[WHAT IS NEEDED]: Quote, with no changes, the lines that run from the top of the material to the line with "Equals])) = true)", both included.

─── EXCERPTED RECORDS

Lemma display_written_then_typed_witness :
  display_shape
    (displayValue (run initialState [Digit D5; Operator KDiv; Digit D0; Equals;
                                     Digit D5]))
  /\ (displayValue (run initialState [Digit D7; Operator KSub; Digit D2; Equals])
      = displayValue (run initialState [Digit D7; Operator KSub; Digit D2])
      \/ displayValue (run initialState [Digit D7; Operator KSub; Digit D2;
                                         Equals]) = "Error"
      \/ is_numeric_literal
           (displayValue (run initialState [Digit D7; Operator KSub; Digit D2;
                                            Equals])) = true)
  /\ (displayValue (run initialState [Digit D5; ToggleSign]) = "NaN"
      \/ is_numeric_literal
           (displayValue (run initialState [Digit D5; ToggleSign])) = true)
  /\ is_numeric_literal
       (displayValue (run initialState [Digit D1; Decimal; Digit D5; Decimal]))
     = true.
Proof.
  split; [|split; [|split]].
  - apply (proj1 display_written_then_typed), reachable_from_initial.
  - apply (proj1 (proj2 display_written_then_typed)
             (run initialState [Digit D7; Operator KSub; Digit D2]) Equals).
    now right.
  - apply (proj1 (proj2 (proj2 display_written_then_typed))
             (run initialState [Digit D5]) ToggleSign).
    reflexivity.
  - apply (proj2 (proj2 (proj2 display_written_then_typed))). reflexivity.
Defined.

──────

[COMPLETED TASK]:
Lemma display_written_then_typed_witness :
  display_shape
    (displayValue (run initialState [Digit D5; Operator KDiv; Digit D0; Equals;
                                     Digit D5]))
  /\ (displayValue (run initialState [Digit D7; Operator KSub; Digit D2; Equals])
      = displayValue (run initialState [Digit D7; Operator KSub; Digit D2])
      \/ displayValue (run initialState [Digit D7; Operator KSub; Digit D2;
                                         Equals]) = "Error"
      \/ is_numeric_literal
           (displayValue (run initialState [Digit D7; Operator KSub; Digit D2;
                                            Equals])) = true)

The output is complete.